The exchangeable GTP-binding site on beta-tubulin has been extensively studied, but the primary sequence elements which form the binding site on beta-tubulin remain unknown. We have used site-directed mutagenesis of the single beta-tubulin gene of Saccharomyces cerevisiae to test a model for the GTP-binding site on beta-tubulin, which was based on sequence comparisons with members of the GTPase superfamily [Sternlicht, H., Yaffe, M.B., & Farr, G. W. (1987) FEBS Lett. 214, 226-235]. We analyzed the effects of D295N, N298K, and N298Q mutations in a proposed base-binding motif, 295DAKN298, on tubulin-GTP binding and on nucleotide-binding specificity. We also examined the effects of a D203S mutation in a putative phosphate-binding region, 203DNEA206, on nucleotide binding affinity, on the assembly-dependent tubulin GTPase activity in vitro, and on the dynamic properties of individual "mutant" microtubules in vitro. The effects of the mutations on cell phenotype and on microtubule polymerization in cells were also measured.
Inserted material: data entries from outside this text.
(** [alive] is the result of [tie_.lock()]. *)
Definition handleEvent (c : Channel) (alive : bool) : list Callback :=
  if tied_ c then (if alive then handleEventWithGuard c else [])
  else handleEventWithGuard c.

(** ** The kernel's interest list *)

Inductive CtlOp := CTL_ADD | CTL_MOD | CTL_DEL.

(** [ep_ctl] is [None] when [epoll_ctl] returns -1; an entry of the interest
    list is an event mask with the user pointer. *)
Class Epoll (K : Type) := {
  ep_interest : K → gmap Z (Z * Z);
  ep_empty : K;
  ep_ctl : K → CtlOp → Z → Z → Z → option K;
  ep_empty_ok : ep_interest ep_empty = ∅;
  (** EEXIST when the descriptor is already registered. *)
  ep_add_ok k fd ev p : ep_interest k !! fd = None →
    ∃ k', ep_ctl k CTL_ADD fd ev p = Some k' ∧ ep_interest k' = <[fd:=(ev, p)]> (ep_interest k);
  (** ENOENT when it is not. *)
  ep_mod_ok k fd ev p : is_Some (ep_interest k !! fd) →
    ∃ k', ep_ctl k CTL_MOD fd ev p = Some k' ∧ ep_interest k' = <[fd:=(ev, p)]> (ep_interest k);
  ep_del_ok k fd ev p : is_Some (ep_interest k !! fd) →
    ∃ k', ep_ctl k CTL_DEL fd ev p = Some k' ∧ ep_interest k' = delete fd (ep_interest k)
}.

(** A concrete interest list. *)
Definition gmap_ctl (k : gmap Z (Z * Z)) (op : CtlOp) (fd ev p : Z) : option (gmap Z (Z * Z)) :=
  match op, k !! fd with
  | CTL_ADD, None | CTL_MOD, Some _ => Some (<[fd:=(ev, p)]> k)
  | CTL_DEL, Some _ => Some (delete fd k)
  | _, _ => None
  end.

#[export] Program Instance gmap_epoll : Epoll (gmap Z (Z * Z)) :=
  {| ep_interest k := k; ep_empty := ∅; ep_ctl := gmap_ctl |}.
Next Obligation. done. Qed.
Next Obligation. intros k fd ev p H. simpl in *. rewrite H. eauto. Qed.
Next Obligation. intros k fd ev p [x H]. simpl in *. rewrite H. eauto. Qed.
Next Obligation. intros k fd ev p [x H]. simpl in *. rewrite H. eauto. Qed.

(** ** EPollPoller *)

Definition kNew : Z := -1.
Definition kAdded : Z := 1.
Definition kDeleted : Z := 2.

Section Poller.
Context {K : Type} `{Epoll K}.

(** The poller and the channel objects it holds pointers to.  A channel is
    named by its address. *)
Record PollerState := mkPoller {
  kernel : K;
  channels_ : gmap Z Z;
  heap : gmap Z Channel
}.

Definition Poller_new (heap : gmap Z Channel) : PollerState := mkPoller ep_empty ∅ heap.

(** [EPollPoller::update]: a failed ADD or MOD is [LOG_FATAL], which exits
    the process ([None]); a failed DEL is only logged. *)
Definition update (s : PollerState) (op : CtlOp) (p : Z) (c : Channel) : option PollerState :=
  match ep_ctl (kernel s) op (fd_ c) (events_ c) p with
  | Some k => Some (mkPoller k (channels_ s) (heap s))
  | None => match op with
            | CTL_DEL => Some s
            | _ => None
            end
  end.

Definition put (s : PollerState) (p : Z) (c : Channel) : PollerState :=
  mkPoller (kernel s) (channels_ s) (<[p:=c]> (heap s)).

Definition updateChannel (s : PollerState) (p : Z) : option PollerState :=
  match heap s !! p with
  | None => None
  | Some c =>
      let index := index_ c in
      if ((index =? kNew) || (index =? kDeleted))%Z then
        let s1 := if (index =? kNew)%Z
                  then mkPoller (kernel s) (<[fd_ c:=p]> (channels_ s)) (heap s) else s in
        let c' := set_index c kAdded in
        update (put s1 p c') CTL_ADD p c'
      else if isNoneEvent c then
        s1 ← update s CTL_DEL p c; Some (put s1 p (set_index c kDeleted))
      else update s CTL_MOD p c
  end.

Definition removeChannel (s : PollerState) (p : Z) : option PollerState :=
  match heap s !! p with
  | None => None
  | Some c =>
      let s1 := mkPoller (kernel s) (delete (fd_ c) (channels_ s)) (heap s) in
      s2 ← (if (index_ c =? kAdded)%Z then update s1 CTL_DEL p c else Some s1);
      Some (put s2 p (set_index c kNew))
  end.

Definition hasChannel (s : PollerState) (p : Z) : bool :=
  match heap s !! p with
  | Some c => bool_decide (channels_ s !! fd_ c = Some p)
  | None => false
  end.

(** [fillActiveChannels] on the (pointer, revents) pairs of [epoll_wait]. *)
Definition fillActiveChannels (s : PollerState) (evs : list (Z * Z)) : PollerState * list Z :=
  (mkPoller (kernel s) (channels_ s)
     (foldl (λ h '(p, r), alter (λ c, set_revents c r) p h) (heap s) evs),
   fst <$> evs).

Definition kInitEventListSize : Z := 128.

(** What [epoll_wait] answers; a failure comes with its [errno]. *)
Inductive Waited := Events (evs : list (Z * Z)) | TimedOut | WaitFailed (e : Z).

Definition EINTR : Z := 4.

(** [poll], with the size of the event array and [errno] as it was before: the
    poller, the active channels, the size of the array for the next time, and
    the [errno] that is logged. *)
Definition poll (s : PollerState) (size saveErrno : Z) (answer : Waited) : PollerState * list Z * Z * option Z :=
  match answer with
  | Events evs =>
      let '(s1, active) := fillActiveChannels s evs in
      (s1, active, if (zlen evs =? size)%Z then (size * 2)%Z else size, None)
  | TimedOut => (s, [], size, None)
  | WaitFailed e => (s, [], size, if (e =? EINTR)%Z then None else Some saveErrno)
  end.

(** What a channel does to itself, followed by [update()] or [remove()]. *)
Inductive ChannelOp :=
  | EnableReading | DisableReading | EnableWriting | DisableWriting
  | DisableAll | Remove.

Definition apply_op (op : ChannelOp) (c : Channel) : Channel :=
  match op with
  | EnableReading => enableReading c
  | DisableReading => disableReading c
  | EnableWriting => enableWriting c
  | DisableWriting => disableWriting c
  | DisableAll => disableAll c
  | Remove => c
  end.

Definition channel_op (s : PollerState) (p : Z) (op : ChannelOp) : option PollerState :=
  match heap s !! p with
  | None => None
  | Some c =>
      let s1 := put s p (apply_op op c) in
      match op with
      | Remove => removeChannel s1 p
      | _ => updateChannel s1 p
      end
  end.

Fixpoint channel_ops (s : PollerState) (ops : list (Z * ChannelOp)) : option PollerState :=
  match ops with
  | [] => Some s
  | (p, op) :: ops' => s1 ← channel_op s p op; channel_ops s1 ops'
  end.

(** ** Consistency of the three views of a channel *)

(** What the index of the channel at [p] says about the channel map and the
    kernel. *)
Definition channel_ok (s : PollerState) (p : Z) (c : Channel) : Prop :=
  (index_ c = kNew ∧ channels_ s !! fd_ c = None ∧ ep_interest (kernel s) !! fd_ c = None) ∨
  (index_ c = kAdded ∧ channels_ s !! fd_ c = Some p ∧
     ep_interest (kernel s) !! fd_ c = Some (events_ c, p)) ∨
  (index_ c = kDeleted ∧ channels_ s !! fd_ c = Some p ∧
     ep_interest (kernel s) !! fd_ c = None).

(** Live channels have distinct descriptors. *)
Definition fds_distinct (h : gmap Z Channel) : Prop :=
  ∀ p q c d, h !! p = Some c → h !! q = Some d → fd_ c = fd_ d → p = q.

(** Every registration belongs to a live channel: the kernel never holds a
    dangling pointer. *)
Definition no_dangling (s : PollerState) : Prop :=
  ∀ fd e p, ep_interest (kernel s) !! fd = Some (e, p) →
    ∃ c, heap s !! p = Some c ∧ fd_ c = fd.

Definition Poller_ok (s : PollerState) : Prop :=
  fds_distinct (heap s) ∧ no_dangling s ∧
  ∀ p c, heap s !! p = Some c → channel_ok s p c.

(** A step that touches only the descriptor of the channel at [p]. *)
Lemma Poller_ok_step s s' p c c' :
  Poller_ok s → heap s !! p = Some c → fd_ c' = fd_ c →
  heap s' = <[p:=c']> (heap s) →
  (∀ fd, fd ≠ fd_ c → channels_ s' !! fd = channels_ s !! fd ∧
     ep_interest (kernel s') !! fd = ep_interest (kernel s) !! fd) →
  channel_ok s' p c' → Poller_ok s'.
Proof.
  intros (Hfd & Hdang & Hok) Hp Hc' Hheap Hother Hp'.
  assert (Hd : ∀ q d, q ≠ p → heap s !! q = Some d → fd_ d ≠ fd_ c).
  { intros q d Hq Hd E. by apply Hq, (Hfd q p d c). }
  split_and!.
  - intros q r d e. rewrite Hheap, !lookup_insert.
    repeat case_decide; intros; simplify_eq; [done| | |by eapply Hfd];
      exfalso; eapply Hd; [|done|congruence| |done|congruence]; done.
  - intros fd e q He. destruct (decide (fd = fd_ c)) as [->|Hne].
    + unfold channel_ok in Hp'. rewrite Hc' in Hp'. exists c'. rewrite Hheap.
      assert (q = p) as -> by naive_solver. by rewrite lookup_insert_eq.
    + destruct (Hother fd Hne) as [_ Hk]. rewrite Hk in He.
      destruct (Hdang _ _ _ He) as (d & Hq & <-). exists d. rewrite Hheap.
      rewrite lookup_insert_ne; [done|]. intros ->. by simplify_eq.
  - intros q d. rewrite Hheap, lookup_insert. case_decide; intros; simplify_eq; [done|].
    pose proof (Hok _ _ H1) as Hq. unfold channel_ok in *.
    destruct (Hother (fd_ d)) as [-> ->]; [by eapply Hd|done].
Qed.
The results do not support the proposal that the 203DNEA206 and 295DAKN298 [corrected] motifs are cognate to motifs found in GTPase superfamily members. Instead, the data argue that the primary sequence elements of beta-tubulins that interact with bound nucleotide, and presumably also those of the alpha- and gamma-tubulin family members, are different from those of "typical" GTPase superfamily members, such as p21ras. The GTPase superfamily should thus be broadened to include not just the typical GTPases that show strong conservation of primary sequence consensus motifs (GxxxxGK, T, DxxG, NKxD) [corrected] but also "atypical" GTPases, exemplified by the tubulins and other recently identified GTPases, that do not show the consensus motifs of typical GTPases and which also show no obvious primary sequence relationships between themselves. The tubulins and other atypical GTPases thus appear to represent convergent solutions to the GTP-binding and hydrolysis problem.